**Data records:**
(* ===== verification/GrantRequests.v ===== *)
(** * internal/community: agent grant requests (agent_grant_requests.go)

    An agent asks for a change of its grant with a comment that carries the
    change as JSON; the operator answers with a replacement grant the tenant
    compares with the change it reviewed.  The first JSON value of a text and
    the text after it, as [json.Decoder.Decode] reads them, are the parameter
    [json_value]; the raw column of a row is the canonical JSON of its event. *)

From S2P Require Import Prelude GoLib GoCodec GoLemmas GoStrings Nostr Filter Store Policy Sites Roster Agents Community Membership Rooms.

Definition agentGrantReasonMax : Z := 500.

(** [None]: the text holds no further value ([io.EOF]). *)
Class GoJsonDecoder := { json_value : string → option (option (json * string)) }.

Record AgentGrantChanges := mkChanges {
  Ch_Kinds : option (list Z); Ch_Rooms : option (list string); Ch_Repos : option (list AgentRepo);
  Ch_Sites : option (list AgentSite); Ch_Wiki : option string; Ch_Jobs : option string; Ch_Rate : option Z }.
Record AgentGrantRequest := mkGrantRequest { Rq_Base : string; Rq_Changes : AgentGrantChanges }.
Record AgentGrantReview := mkReview {
  Rv_RequestID : string; Rv_Base : string; Rv_Agent : string; Rv_Operator : string;
  Rv_Before : AgentGrant; Rv_After : AgentGrant; Rv_Unsigned : Event }.

#[export] Instance AgentRepo_eq_dec : EqDecision AgentRepo.
Proof. solve_decision. Defined.
#[export] Instance AgentSite_eq_dec : EqDecision AgentSite.
Proof. solve_decision. Defined.
#[export] Instance AgentScope_eq_dec : EqDecision AgentScope.
Proof. solve_decision. Defined.
(* ===== verification/CommunityExec.v ===== *)
(** * internal/community: listings and the management dispatcher

    The read side of the management methods and [Execute], which checks the
    actor's role and runs the method.  Rows a query leaves unordered, or whose
    order it does not fix, come in the order of the map. *)

From S2P Require Import Prelude GoLib GoCodec GoLemmas GoStrings Nostr Filter Store StoreQuery Policy Sites Roster Agents Community.

Definition newest {A} (at_ : A → Z) (a b : A) : bool := at_ b <=? at_ a.

Definition members_list (s : Service) : list (string * Member) :=
  sort_by (λ a b, by_time_key (M_CreatedAt a.2, a.1) (M_CreatedAt b.2, b.1)) (map_to_list (r_members (tables s))).

Definition allowedMembers (s : Service) : list (string * string) :=
  (λ kv : string * Member, (kv.1, M_Note kv.2)) <$>
    List.filter (λ kv : string * Member, negb (String.eqb (M_Role kv.2) "owner")) (members_list s).

Definition invites (s : Service) (actor role : string) : list (string * Invite) :=
  take 200 (sort_by (newest (λ ci : string * Invite, I_CreatedAt ci.2))
    (List.filter (λ ci : string * Invite, negb (String.eqb role "member") || String.eqb (I_CreatedBy ci.2) actor)
       (map_to_list (r_invites (tables s))))).

Definition claims (s : Service) (actor role : string) (now : Z) : list string :=
  (List.filter (λ ci : string * Invite, live_invite now ci.2 && (negb (String.eqb role "member") || String.eqb (I_CreatedBy ci.2) actor))
     (map_to_list (r_invites (tables s)))).*1.

(** ORDER BY at DESC over a table of reasons. *)
Definition reasoned_rows (m : gmap string (string * Z)) : list (string * (string * Z)) :=
  sort_by (newest (λ kv : string * (string * Z), kv.2.2)) (map_to_list m).

Definition listKinds (s : Service) (rule : string) : list Z :=
  sort_by Z.leb (List.filter (λ kr : Z * string, String.eqb kr.2 rule) (map_to_list (r_kind_rules (tables s)))).*1.

Definition listRetention (s : Service) : list (Z * Z) :=
  sort_by (λ a b : Z * Z, a.1 <=? b.1) (map_to_list (r_retention (tables s))).

(** Pending requests first and by arrival, then the decided by decision. *)
Definition request_key (r : JoinRequest) : Z := if String.eqb (J_Status r) "pending" then J_RequestedAt r else J_DecidedAt r.
Definition request_leb (a b : string * JoinRequest) : bool :=
  let pa := String.eqb (J_Status a.2) "pending" in
  let pb := String.eqb (J_Status b.2) "pending" in
  if Bool.eqb pa pb then (request_key b.2 <? request_key a.2)
                         || (request_key b.2 =? request_key a.2) && negb (str_ltb b.1 a.1)
  else pa.
Definition listJoinRequests (s : Service) : list (string * JoinRequest) :=
  take 200 (sort_by request_leb (map_to_list (r_requests (tables s)))).

Definition reports (s : Service) (p : list json) : list Report :=
  let status := decode_or "open" decode_string p 0 in
  take 200 (sort_by (newest Rep_At) (List.filter (λ r, String.eqb (Rep_Status r) status) (r_reports (tables s)))).

(** [type||CASE WHEN content='' THEN '' ELSE ': '||substr(content,1,200) END] *)
Definition report_reason (r : Report) : string :=
  Rep_Type r +:+ (if String.eqb (Rep_Content r) "" then "" else ": " +:+ str_concat (rune_src <$> take 200 (runes (Rep_Content r)))).
Definition str_max (a b : string) : string := if str_ltb a b then b else a.

Definition moderationQueue (s : Service) : list (string * string) :=
  let open_ := List.filter (λ r, String.eqb (Rep_Status r) "open" && negb (String.eqb (Rep_Target r) "")) (r_reports (tables s)) in
  let of_target t := List.filter (λ r, String.eqb (Rep_Target r) t) open_ in
  let last t := foldr Z.max 0 (Rep_At <$> of_target t) in
  (λ t, (t, foldr str_max "" (report_reason <$> of_target t))) <$>
    take 500 (sort_by (newest last) (remove_dups (Rep_Target <$> open_))).

(** What a method answers. *)
Inductive Value :=
| VMethods (l : list string)
| VMember (pubkey role : string)
| VRemoved (pubkey : string)
| VRemovedCount (n : Z)
| VMembers (self : string) (l : list (string * Member))
| VRequests (l : list (string * JoinRequest))
| VDecided (pubkey status : string)
| VAllowed (l : list (string * string))
| VInvite (code : string) (i : Invite)
| VTrue
| VInvites (l : list (string * Invite))
| VCodes (l : list string)
| VRevoked (b : bool)
| VOwner (pubkey : string)
| VBanned (id : string)
| VReasoned (l : list (string * (string * Z)))
| VBlocked (ip : string) (blocked : bool)
| VAudit (l : list AuditEntry)
| VReports (l : list Report)
| VQueue (l : list (string * string))
| VWords (l : option (list string))
| VDeleted (n : Z)
| VRetention (kind days : Z)
| VRetentions (l : list (Z * Z))
| VResolved (id : Z) (action : string)
| VKinds (l : list Z).

Definition answer {A} (f : A → Value) (r : Service * result A) : Service * result Value :=
  (r.1, match r.2 with Ok a => mret (f a) | Err m => Err m end).

Section Execute.
Context `{GoUnicode} `{GoPrint} (pol : Policy) (is_ip : string → bool).

Definition run_method (random : list Z) (now : Z) (actor role method : string) (p : list json) (s : Service) : Service * result Value :=
  let any l := contains l method in
  if any ["setmember"; "allowpubkey"] then answer (λ '(pk, r), VMember pk r) (setMember actor now p s)
  else if any ["removemember"; "unrulepubkey"] then answer VRemoved (removeMember actor p s)
  else if any ["removesubtree"] then answer VRemovedCount (removeSubtree actor p s)
  else if any ["listmembers"; "listpeople"] then exec (VMembers (s_owner s) (members_list s)) s
  else if any ["listjoinrequests"] then exec (VRequests (listJoinRequests s)) s
  else if any ["approvejoin"] then answer (λ '(pk, st), VDecided pk st) (approveJoin actor now p s)
  else if any ["denyjoin"] then answer (λ '(pk, st), VDecided pk st) (denyJoin actor now p s)
  else if any ["listallowedpubkeys"] then exec (VAllowed (allowedMembers s)) s
  else if any ["createinvite"] then answer (λ '(c, i), VInvite c i) (createInvite pol random actor now p false s)
  else if any ["createclaim"] then answer (λ _, VTrue) (createInvite pol random actor now p true s)
  else if any ["listinvites"] then exec (VInvites (invites s actor role)) s
  else if any ["listclaims"] then exec (VCodes (claims s actor role now)) s
  else if any ["revokeinvite"; "deleteclaim"] then answer VRevoked (revokeInvite actor role p s)
  else if any ["transferowner"] then answer VOwner (transferOwner p s)
  else if any ["banpubkey"] then answer VBanned (ban actor now p s)
  else if any ["listbannedpubkeys"] then exec (VReasoned (reasoned_rows (r_bans (tables s)))) s
  else if any ["banevent"] then answer VBanned (banEvent now p s)
  else if any ["listbannedevents"] then exec (VReasoned (reasoned_rows (r_event_bans (tables s)))) s
  else if any ["blockip"] then answer (λ '(ip, b), VBlocked ip b) (blockIP is_ip now true p s)
  else if any ["unblockip"] then answer (λ '(ip, b), VBlocked ip b) (blockIP is_ip now false p s)
  else if any ["listblockedips"] then exec (VReasoned (reasoned_rows (r_ip_blocks (tables s)))) s
  else if any ["listaudit"] then exec (VAudit (take 100 (reverse (audit (s_db s))))) s
  else if any ["listreports"] then exec (VReports (reports s p)) s
  else if any ["listeventsneedingmoderation"] then exec (VQueue (moderationQueue s)) s
  else if any ["setblockedwords"] then answer VWords (setBlockedWords p s)
  else if any ["purgekind"] then answer VDeleted (purgeKind now p s)
  else if any ["setretention"] then answer (λ '(k, d), VRetention k d) (setRetention actor p s)
  else if any ["listretention"] then exec (VRetentions (listRetention s)) s
  else if any ["resolvereport"] then answer (λ '(id, a), VResolved id a) (resolveReport actor now p s)
  else if any ["allowevent"] then answer (λ _, VTrue) (allowEvent p s)
  else if any ["allowkind"; "disallowkind"; "unrulekind"] then answer (λ _, VTrue) (setKind method p s)
  else if any ["listallowedkinds"; "listblockedkinds"] then
    exec (VKinds (listKinds s (if String.eqb method "listallowedkinds" then "allow" else "block"))) s
  else refuse ("unsupported: unknown community method " +:+ Quote method) s.

Definition Execute (random : list Z) (now : Z) (actor method : string) (p : list json) (s : Service) : Service * result Value :=
  if String.eqb method "supportedmethods" then exec (VMethods Methods) s
  else
    let role := Role s actor in
    if negb (allowed method role) then refuse ("restricted: " +:+ roleOrGuest role +:+ " may not " +:+ method) s
    else run_method random now actor role method p s.
End Execute.

(** ** config.go *)

Record ConfigSnapshot := mkSnapshot {
  CS_Members : list (string * Member);
  CS_Bans : list (string * string);
  CS_IPBlocks : list (string * string);
  CS_EventBans : list (string * string);
  CS_KindRules : list (Z * string);
  CS_Retention : list (option Z * Z);
}.

Definition by_key {A} (a b : string * A) : bool := negb (str_ltb b.1 a.1).
Definition by_num {A} (a b : Z * A) : bool := a.1 <=? b.1.
Definition reasons (m : gmap string (string * Z)) : list (string * string) :=
  (λ kv : string * (string * Z), (kv.1, kv.2.1)) <$> sort_by by_key (map_to_list m).

Definition Moderators (s : Service) : list string :=
  (List.filter (λ km : string * Member, String.eqb (M_Role km.2) "moderator") (sort_by by_key (map_to_list (r_members (tables s))))).*1.

(** [Rooms], [RoomMembers] and [RoomMemberCount]. *)
Definition LiveRooms (s : Service) : list Room :=
  (List.filter (λ kr : string * Room, R_DeletedAt kr.2 =? 0) (sort_by by_key (map_to_list (r_rooms (tables s))))).*2.
Definition room_rank (role : string) : Z := if String.eqb role "owner" then 0 else if String.eqb role "admin" then 1 else 2.
Definition room_member_leb (a b : string * RoomMember) : bool :=
  let ra := room_rank (RM_Role a.2) in
  let rb := room_rank (RM_Role b.2) in
  (ra <? rb) || (ra =? rb) && by_time_key (RM_AddedAt a.2, a.1) (RM_AddedAt b.2, b.1).
Definition MembersOfRoom (s : Service) (room : string) : list (string * RoomMember) :=
  sort_by room_member_leb (omap (λ kr : (string * string) * RoomMember, if String.eqb kr.1.1 room then Some (kr.1.2, kr.2) else None)
    (map_to_list (r_room_members (tables s)))).
Definition RoomMemberCount (s : Service) (room : string) : Z := Z.of_nat (List.length (MembersOfRoom s room)).

Definition RetentionRules (s : Service) : list (option Z * Z) :=
  (λ kd : Z * Z, (Some kd.1, kd.2)) <$> sort_by by_num (map_to_list (r_retention (tables s))).
Definition MembersForRetention (s : Service) : list (string * Z) :=
  (λ km : string * Member, (km.1, M_KeepDays km.2)) <$>
    List.filter (λ km : string * Member, 0 <? M_KeepDays km.2) (sort_by by_key (map_to_list (r_members (tables s)))).

Definition ExportConfig (s : Service) : ConfigSnapshot :=
  mkSnapshot
    (List.filter (λ km : string * Member, negb (String.eqb (M_Role km.2) "owner")) (sort_by by_key (map_to_list (r_members (tables s)))))
    (reasons (r_bans (tables s))) (reasons (r_ip_blocks (tables s))) (reasons (r_event_bans (tables s)))
    (sort_by by_num (map_to_list (r_kind_rules (tables s))))
    ((λ kd : Z * Z, (if kd.1 <? 0 then None else Some kd.1, kd.2)) <$> sort_by by_num (map_to_list (r_retention (tables s)))).

(** One insert per row: a repeated key violates the primary key. *)
Fixpoint insert_all {K A} `{Countable K} (rows : list (K * A)) (m : gmap K A) : result (gmap K A) :=
  match rows with
  | [] => mret m
  | (k, a) :: r => match m !! k with Some _ => Err "constraint failed" | None => insert_all r (<[k := a]> m) end
  end.

Fixpoint insert_members (rows : list (string * Member)) (now : Z) (t : Roster) : result Roster :=
  match rows with
  | [] => mret t
  | (k, m) :: r =>
    match r_members t !! k with
    | Some _ => Err "constraint failed"
    | None =>
      guard_err (name_taken t k (M_Name m)) "constraint failed";;
      insert_members r now (insert_member k (mkMember (M_Name m) (M_Note m) (M_Role m) (M_InvitedBy m) (M_Via m) now (M_KeepDays m)) t)
    end
  end.

(** The rows with a key, at the time of the import. *)
Definition reason_rows (l : list (string * string)) (now : Z) : list (string * (string * Z)) :=
  (λ kr : string * string, (kr.1, (kr.2, now))) <$> List.filter (λ kr : string * string, negb (String.eqb kr.1 "")) l.

(** [DELETE FROM community_members WHERE role<>'owner'] *)
Definition drop_members (t : Roster) : Roster :=
  fold_left (flip delete_member)
    (List.filter (λ km : string * Member, negb (String.eqb (M_Role km.2) "owner")) (map_to_list (r_members t))).*1 t.

Definition ApplyConfigTx (c : ConfigSnapshot) (members bans addresses eventBans kinds retention : bool) (now : Z) (t : Roster)
    : result Roster :=
  t ← (if members then insert_members (CS_Members c) now (drop_members t) else mret t);
  t ← (if bans then m ← insert_all (reason_rows (CS_Bans c) now) ∅; mret (upd_bans (λ _, m) t) else mret t);
  t ← (if addresses then m ← insert_all (reason_rows (CS_IPBlocks c) now) ∅; mret (upd_ip_blocks (λ _, m) t) else mret t);
  t ← (if eventBans then m ← insert_all (reason_rows (CS_EventBans c) now) ∅; mret (upd_event_bans (λ _, m) t) else mret t);
  t ← (if kinds then m ← insert_all (CS_KindRules c) ∅; mret (upd_kind_rules (λ _, m) t) else mret t);
  if retention then
    m ← insert_all ((λ kd : option Z * Z, (default (-1) kd.1, kd.2)) <$> CS_Retention c) ∅;
    mret (upd_retention (λ _, m) t)
  else mret t.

**TASK STATEMENT:**
Set down exactly the lines that begin the records and continue through the line bearing "Ch_Kinds : option"; include both ends.

**SOLUTION TO THE PROBLEM:**
(* ===== verification/GrantRequests.v ===== *)
(** * internal/community: agent grant requests (agent_grant_requests.go)

    An agent asks for a change of its grant with a comment that carries the
    change as JSON; the operator answers with a replacement grant the tenant
    compares with the change it reviewed.  The first JSON value of a text and
    the text after it, as [json.Decoder.Decode] reads them, are the parameter
    [json_value]; the raw column of a row is the canonical JSON of its event. *)

From S2P Require Import Prelude GoLib GoCodec GoLemmas GoStrings Nostr Filter Store Policy Sites Roster Agents Community Membership Rooms.

Definition agentGrantReasonMax : Z := 500.

(** [None]: the text holds no further value ([io.EOF]). *)
Class GoJsonDecoder := { json_value : string → option (option (json * string)) }.

Record AgentGrantChanges := mkChanges {
  Ch_Kinds : option (list Z); Ch_Rooms : option (list string); Ch_Repos : option (list AgentRepo);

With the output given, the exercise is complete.